Among the records that follow, find the line with "always_enabled in Halways." and the line with "as [[| | | | | | |section]|]; (split;". Set down those lines and all lines between them exactly, without adding anything.

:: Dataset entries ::
********

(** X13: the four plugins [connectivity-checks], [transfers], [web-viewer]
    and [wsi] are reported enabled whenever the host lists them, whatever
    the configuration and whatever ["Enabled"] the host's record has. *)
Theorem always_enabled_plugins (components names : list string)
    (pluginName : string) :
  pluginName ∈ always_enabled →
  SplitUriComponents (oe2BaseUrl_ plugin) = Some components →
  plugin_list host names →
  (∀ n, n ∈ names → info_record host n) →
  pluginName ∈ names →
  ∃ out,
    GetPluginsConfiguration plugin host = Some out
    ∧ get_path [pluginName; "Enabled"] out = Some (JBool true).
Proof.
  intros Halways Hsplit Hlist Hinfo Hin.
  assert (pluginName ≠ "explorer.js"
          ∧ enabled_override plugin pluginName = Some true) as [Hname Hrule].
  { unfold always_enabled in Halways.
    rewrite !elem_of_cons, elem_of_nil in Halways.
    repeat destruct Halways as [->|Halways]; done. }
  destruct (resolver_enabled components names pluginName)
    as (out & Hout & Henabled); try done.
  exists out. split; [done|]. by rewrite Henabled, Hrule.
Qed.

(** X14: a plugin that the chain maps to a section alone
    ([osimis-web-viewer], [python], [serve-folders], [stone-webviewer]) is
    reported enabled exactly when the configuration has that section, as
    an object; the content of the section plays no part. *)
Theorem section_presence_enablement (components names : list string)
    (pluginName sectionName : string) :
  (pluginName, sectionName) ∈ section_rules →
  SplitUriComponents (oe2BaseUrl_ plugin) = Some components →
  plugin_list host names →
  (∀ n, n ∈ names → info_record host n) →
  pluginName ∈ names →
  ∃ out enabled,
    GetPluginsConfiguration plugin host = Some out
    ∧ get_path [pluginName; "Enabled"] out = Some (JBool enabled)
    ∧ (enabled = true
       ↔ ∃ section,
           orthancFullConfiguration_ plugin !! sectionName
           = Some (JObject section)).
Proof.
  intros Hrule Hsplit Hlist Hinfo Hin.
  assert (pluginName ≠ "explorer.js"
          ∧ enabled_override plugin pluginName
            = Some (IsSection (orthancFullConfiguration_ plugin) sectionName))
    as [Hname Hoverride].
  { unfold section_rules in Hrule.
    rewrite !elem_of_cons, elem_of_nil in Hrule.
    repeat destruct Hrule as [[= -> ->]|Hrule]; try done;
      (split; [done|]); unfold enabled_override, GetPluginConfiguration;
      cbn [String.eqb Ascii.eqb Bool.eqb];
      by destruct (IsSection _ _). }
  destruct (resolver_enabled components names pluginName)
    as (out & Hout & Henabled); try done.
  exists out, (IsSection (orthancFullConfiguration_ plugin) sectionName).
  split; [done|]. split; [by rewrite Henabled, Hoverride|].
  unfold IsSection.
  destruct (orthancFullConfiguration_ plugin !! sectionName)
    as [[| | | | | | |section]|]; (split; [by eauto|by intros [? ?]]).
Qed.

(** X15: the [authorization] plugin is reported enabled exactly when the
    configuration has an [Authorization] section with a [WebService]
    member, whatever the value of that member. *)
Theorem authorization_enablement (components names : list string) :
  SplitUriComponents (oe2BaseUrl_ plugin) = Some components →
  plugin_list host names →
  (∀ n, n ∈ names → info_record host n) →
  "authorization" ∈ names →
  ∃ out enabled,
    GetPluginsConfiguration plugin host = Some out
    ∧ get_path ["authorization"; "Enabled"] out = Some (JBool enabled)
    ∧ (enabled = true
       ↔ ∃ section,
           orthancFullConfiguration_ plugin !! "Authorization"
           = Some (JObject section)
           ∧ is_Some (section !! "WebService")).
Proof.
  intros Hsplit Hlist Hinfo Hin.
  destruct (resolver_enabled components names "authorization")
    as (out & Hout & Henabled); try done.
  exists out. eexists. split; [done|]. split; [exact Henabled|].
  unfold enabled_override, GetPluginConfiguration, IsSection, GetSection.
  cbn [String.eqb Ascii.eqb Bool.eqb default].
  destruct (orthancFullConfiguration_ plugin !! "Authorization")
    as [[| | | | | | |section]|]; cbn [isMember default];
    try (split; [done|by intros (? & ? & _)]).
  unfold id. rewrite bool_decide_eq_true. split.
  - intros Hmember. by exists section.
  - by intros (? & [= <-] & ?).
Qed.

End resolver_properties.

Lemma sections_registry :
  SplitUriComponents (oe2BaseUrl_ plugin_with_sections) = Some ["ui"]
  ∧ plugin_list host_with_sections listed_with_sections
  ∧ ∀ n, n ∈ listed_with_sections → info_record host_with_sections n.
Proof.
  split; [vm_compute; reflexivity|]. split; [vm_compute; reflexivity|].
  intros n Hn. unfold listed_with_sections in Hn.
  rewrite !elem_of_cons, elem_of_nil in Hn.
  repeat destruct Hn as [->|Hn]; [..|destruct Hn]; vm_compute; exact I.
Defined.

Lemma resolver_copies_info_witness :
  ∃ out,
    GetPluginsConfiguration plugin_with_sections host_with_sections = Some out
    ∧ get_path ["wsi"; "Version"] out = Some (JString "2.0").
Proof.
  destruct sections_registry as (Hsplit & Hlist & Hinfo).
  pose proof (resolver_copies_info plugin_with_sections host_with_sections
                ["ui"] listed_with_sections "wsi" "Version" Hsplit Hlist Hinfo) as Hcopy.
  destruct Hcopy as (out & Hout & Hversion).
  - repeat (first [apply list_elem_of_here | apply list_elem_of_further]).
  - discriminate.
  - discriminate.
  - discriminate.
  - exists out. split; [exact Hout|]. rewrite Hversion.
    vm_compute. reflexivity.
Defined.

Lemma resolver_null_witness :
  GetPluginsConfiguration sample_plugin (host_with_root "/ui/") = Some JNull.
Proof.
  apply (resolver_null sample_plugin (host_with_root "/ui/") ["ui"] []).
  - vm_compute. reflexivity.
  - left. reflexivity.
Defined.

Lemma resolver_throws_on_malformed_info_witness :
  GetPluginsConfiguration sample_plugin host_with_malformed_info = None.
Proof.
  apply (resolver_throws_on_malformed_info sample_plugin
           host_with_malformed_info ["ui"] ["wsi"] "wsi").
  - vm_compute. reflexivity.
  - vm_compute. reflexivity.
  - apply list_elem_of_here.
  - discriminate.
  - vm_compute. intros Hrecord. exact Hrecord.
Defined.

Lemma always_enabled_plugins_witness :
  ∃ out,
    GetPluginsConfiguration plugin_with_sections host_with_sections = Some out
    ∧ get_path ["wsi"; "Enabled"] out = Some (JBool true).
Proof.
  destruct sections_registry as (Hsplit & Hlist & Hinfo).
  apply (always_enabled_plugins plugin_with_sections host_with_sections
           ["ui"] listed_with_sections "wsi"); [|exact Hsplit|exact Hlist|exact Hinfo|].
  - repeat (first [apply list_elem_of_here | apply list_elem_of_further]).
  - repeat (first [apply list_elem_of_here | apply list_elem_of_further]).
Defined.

********

:: Written response ::
  { unfold always_enabled in Halways.
    rewrite !elem_of_cons, elem_of_nil in Halways.
    repeat destruct Halways as [->|Halways]; done. }
  destruct (resolver_enabled components names pluginName)
    as (out & Hout & Henabled); try done.
  exists out. split; [done|]. by rewrite Henabled, Hrule.
Qed.

(** X14: a plugin that the chain maps to a section alone
    ([osimis-web-viewer], [python], [serve-folders], [stone-webviewer]) is
    reported enabled exactly when the configuration has that section, as
    an object; the content of the section plays no part. *)
Theorem section_presence_enablement (components names : list string)
    (pluginName sectionName : string) :
  (pluginName, sectionName) ∈ section_rules →
  SplitUriComponents (oe2BaseUrl_ plugin) = Some components →
  plugin_list host names →
  (∀ n, n ∈ names → info_record host n) →
  pluginName ∈ names →
  ∃ out enabled,
    GetPluginsConfiguration plugin host = Some out
    ∧ get_path [pluginName; "Enabled"] out = Some (JBool enabled)
    ∧ (enabled = true
       ↔ ∃ section,
           orthancFullConfiguration_ plugin !! sectionName
           = Some (JObject section)).
Proof.
  intros Hrule Hsplit Hlist Hinfo Hin.
  assert (pluginName ≠ "explorer.js"
          ∧ enabled_override plugin pluginName
            = Some (IsSection (orthancFullConfiguration_ plugin) sectionName))
    as [Hname Hoverride].
  { unfold section_rules in Hrule.
    rewrite !elem_of_cons, elem_of_nil in Hrule.
    repeat destruct Hrule as [[= -> ->]|Hrule]; try done;
      (split; [done|]); unfold enabled_override, GetPluginConfiguration;
      cbn [String.eqb Ascii.eqb Bool.eqb];
      by destruct (IsSection _ _). }
  destruct (resolver_enabled components names pluginName)
    as (out & Hout & Henabled); try done.
  exists out, (IsSection (orthancFullConfiguration_ plugin) sectionName).
  split; [done|]. split; [by rewrite Henabled, Hoverride|].
  unfold IsSection.
  destruct (orthancFullConfiguration_ plugin !! sectionName)
    as [[| | | | | | |section]|]; (split; [by eauto|by intros [? ?]]).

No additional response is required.